• Your assignment:
Go through the records below and copy out every line that contains the word "abstract".

Material for this task: Begin

(** [GuessLexer._initialize_patterns]. *)
Definition _initialize_patterns : dict LanguageRules :=
  [("python",
   {| keywords :=
        ["def"; "class"; "import"; "from"; "if __name__"; "elif"; "lambda"; "yield"];
      patterns :=
        ["^\s*def\s+\w+\s*\("; "^\s*class\s+\w+"; "^\s*import\s+\w+";
         "^\s*from\s+\w+\s+import";
         ("if\s+__name__\s*==\s*[\'" ++ dq ++ "]__main__[\'" ++ dq ++ "]");
         "^\s*#.*python"; "print\s*\("; "^\s*@\w+"];
      anti_patterns :=
        ["console\.log"; "function\s*\("; "var\s+\w+"];
      weight := F64.one |});
  ("javascript",
   {| keywords :=
        ["function"; "var"; "let"; "const"; "console.log"; "require"; "module.exports"];
      patterns :=
        ["function\s+\w+\s*\("; "console\.log\s*\("; "var\s+\w+\s*="; "let\s+\w+\s*=";
         "const\s+\w+\s*="; ("require\s*\([\'" ++ dq ++ "]"); "module\.exports"; "=>";
         "\.then\s*\("; "async\s+function"];
      anti_patterns :=
        ["def\s+\w+"; "class\s+\w+.*:"; "import\s+\w+"];
      weight := F64.one |});
  ("typescript",
   {| keywords :=
        ["interface"; "type"; "enum"; "namespace"; "declare"];
      patterns :=
        ["interface\s+\w+"; "type\s+\w+\s*="; "enum\s+\w+";
         ":\s*\w+(\[\])?(\s*\|\s*\w+)*\s*[=;]"; "<\w+>"; "declare\s+";
         "namespace\s+\w+"];
      anti_patterns :=
        [];
      weight := F64.c1_2 |});
  ("java",
   {| keywords :=
        ["public class"; "private"; "protected"; "static"; "void"; "import java"];
      patterns :=
        ["public\s+class\s+\w+"; "private\s+\w+\s+\w+"; "protected\s+\w+\s+\w+";
         "public\s+static\s+void\s+main"; "import\s+java\."; "@\w+\s*\n\s*public";
         "System\.out\.println"];
      anti_patterns :=
        ["def\s+\w+"; "function\s+\w+"];
      weight := F64.one |});
  ("csharp",
   {| keywords :=
        ["using"; "namespace"; "class"; "static void Main"; "public"; "private"];
      patterns :=
        ["using\s+\w+;"; "namespace\s+\w+"; "public\s+class\s+\w+";
         "static\s+void\s+Main"; "Console\.WriteLine"; "\[assembly:"; "#region"];
      anti_patterns :=
        ["import\s+"; "def\s+\w+"];
      weight := F64.one |});
  ("cpp",
   {| keywords :=
        ["#include"; "using namespace"; "int main"; "std::"; "class"];
      patterns :=
        ["#include\s*<\w+>"; "using\s+namespace\s+std"; "int\s+main\s*\("; "std::\w+";
         "cout\s*<<"; "cin\s*>>"; "class\s+\w+\s*{"];
      anti_patterns :=
        ["def\s+\w+"; "import\s+"];
      weight := F64.one |});
  ("c",
   {| keywords :=
        ["#include"; "int main"; "printf"; "scanf"; "malloc"];
      patterns :=
        ["#include\s*<\w+\.h>"; "int\s+main\s*\("; "printf\s*\("; "scanf\s*\(";
         "malloc\s*\("; "free\s*\("];
      anti_patterns :=
        ["class\s+\w+"; "using\s+namespace"; "def\s+\w+"];
      weight := F64.one |});
  ("go",
   {| keywords :=
        ["package"; "import"; "func"; "var"; "const"; "type"];
      patterns :=
        ["package\s+\w+"; "import\s*\("; "func\s+\w+\s*\("; "func\s+main\s*\(\s*\)";
         "fmt\.Print"; ":="; "go\s+\w+\("];
      anti_patterns :=
        ["def\s+\w+"; "class\s+\w+"];
      weight := F64.one |});
  ("rust",
   {| keywords :=
        ["fn"; "let"; "mut"; "impl"; "trait"; "use"];
      patterns :=
        ["fn\s+\w+\s*\("; "let\s+\w+\s*="; "let\s+mut\s+\w+"; "impl\s+\w+";
         "trait\s+\w+"; "use\s+\w+::"; "println!\s*\("; "#\[derive\("];
      anti_patterns :=
        ["def\s+\w+"; "function\s+\w+"; ("import\s+[\'" ++ dq ++ "]package:");
         "class\s+\w+\s+extends"; "StatelessWidget"; "StatefulWidget"];
      weight := F64.one |});
  ("ruby",
   {| keywords :=
        ["def"; "class"; "end"; "require"; "puts"; "attr_accessor"];
      patterns :=
        ["def\s+\w+"; "class\s+\w+"; "end\s*$"; ("require\s+[\'" ++ dq ++ "]");
         "puts\s+"; "attr_accessor\s+"; "@\w+"; "=>\s*"];
      anti_patterns :=
        ["def\s+\w+\s*\(.*\):"; "import\s+"];
      weight := F64.one |});
  ("php",
   {| keywords :=
        ["<?php"; "function"; "class"; "echo"; "$"; "require_once"];
      patterns :=
        ["<\?php"; "function\s+\w+\s*\("; "class\s+\w+"; "echo\s+"; "\$\w+";
         "require_once\s+"; "->\w+"; "public\s+function"];
      anti_patterns :=
        ["def\s+\w+"; "import\s+"];
      weight := F64.one |});
  ("swift",
   {| keywords :=
        ["func"; "var"; "let"; "import"; "class"; "struct"];
      patterns :=
        ["func\s+\w+\s*\("; "var\s+\w+\s*:"; "let\s+\w+\s*="; "import\s+\w+";
         "class\s+\w+\s*:"; "struct\s+\w+"; "print\s*\("; "@\w+\s*\n"];
      anti_patterns :=
        ["def\s+\w+"; "function\s+\w+"; ("import\s+[\'" ++ dq ++ "]package:");
         "StatelessWidget"; "StatefulWidget"];
      weight := F64.one |});
  ("kotlin",
   {| keywords :=
        ["fun"; "val"; "var"; "class"; "object"; "package"];
      patterns :=
        ["fun\s+\w+\s*\("; "val\s+\w+\s*="; "var\s+\w+\s*="; "class\s+\w+";
         "object\s+\w+"; "package\s+\w+"; "println\s*\("];
      anti_patterns :=
        ["def\s+\w+"; "function\s+\w+"; ("import\s+[\'" ++ dq ++ "]package:");
         "StatelessWidget"; "StatefulWidget"];
      weight := F64.one |});
  ("sql",
   {| keywords :=
        ["SELECT"; "FROM"; "WHERE"; "INSERT"; "UPDATE"; "DELETE"; "CREATE"];
      patterns :=
        ["SELECT\s+.*FROM"; "INSERT\s+INTO"; "UPDATE\s+\w+\s+SET"; "DELETE\s+FROM";
         "CREATE\s+TABLE"; "ALTER\s+TABLE"; "DROP\s+TABLE"; "WHERE\s+\w+\s*="];
      anti_patterns :=
        ["def\s+\w+"; "function\s+\w+"; "class\s+\w+"];
      weight := F64.one |});
  ("html",
   {| keywords :=
        ["<html>"; "<head>"; "<body>"; "<div>"; "<script>"];
      patterns :=
        ["<!DOCTYPE\s+html>"; "<html.*>"; "<head>"; "<body.*>"; "<div.*>";
         "<script.*>"; "<link\s+.*rel="; "<meta\s+.*>"];
      anti_patterns :=
        ["def\s+\w+"; "function\s+\w+(?!\s*\()"];
      weight := F64.one |});
  ("css",
   {| keywords :=
        ["{"; "}"; ":"; ";"; "@media"; "@import"];
      patterns :=
        ["\w+\s*\{[^}]*\}"; "@media\s*\("; "@import\s+"; "#\w+\s*\{"; "\.\w+\s*\{";
         ":\w+\s*\{"; "\w+:\s*\w+;"];
      anti_patterns :=
        ["def\s+\w+"; "function\s+\w+"; "class\s+\w+(?!\s*\{)"];
      weight := F64.one |});
  ("dart",
   {| keywords :=
        ["void"; "main"; "class"; "import"; "library"; "part"; "abstract"; "extends";
         "implements"];
      patterns :=
        ["void\s+main\s*\(\s*\)"; ("import\s+[\'" ++ dq ++ "]package:");
         ("import\s+[\'" ++ dq ++ "]dart:"); "class\s+\w+\s+extends\s+\w+";
         "class\s+\w+\s+implements\s+\w+"; "abstract\s+class\s+\w+"; "library\s+\w+;";
         "part\s+of\s+\w+;";
         ("part\s+[\'" ++ dq ++ "][^\'\" ++ dq ++ "]+\.dart[\'" ++ dq ++ "];");
         "@override"; "final\s+\w+"; "const\s+\w+"; "var\s+\w+\s*="; "\w+\?\s+\w+";
         "\w+<\w+>"; "List<\w+>"; "Map<\w+,\s*\w+>"; "Set<\w+>"; "Future<\w+>";
         "Stream<\w+>"; "async\s*\{"; "await\s+\w+"; "=>\s*\w+"; "print\s*\("];
      anti_patterns :=
        ["def\s+\w+"; "function\s+\w+"; "console\.log"; "System\.out\.println"];
      weight := F64.one |})].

Material for this task: End

• Answer to this exercise:
        ["void"; "main"; "class"; "import"; "library"; "part"; "abstract"; "extends";
         "class\s+\w+\s+implements\s+\w+"; "abstract\s+class\s+\w+"; "library\s+\w+;";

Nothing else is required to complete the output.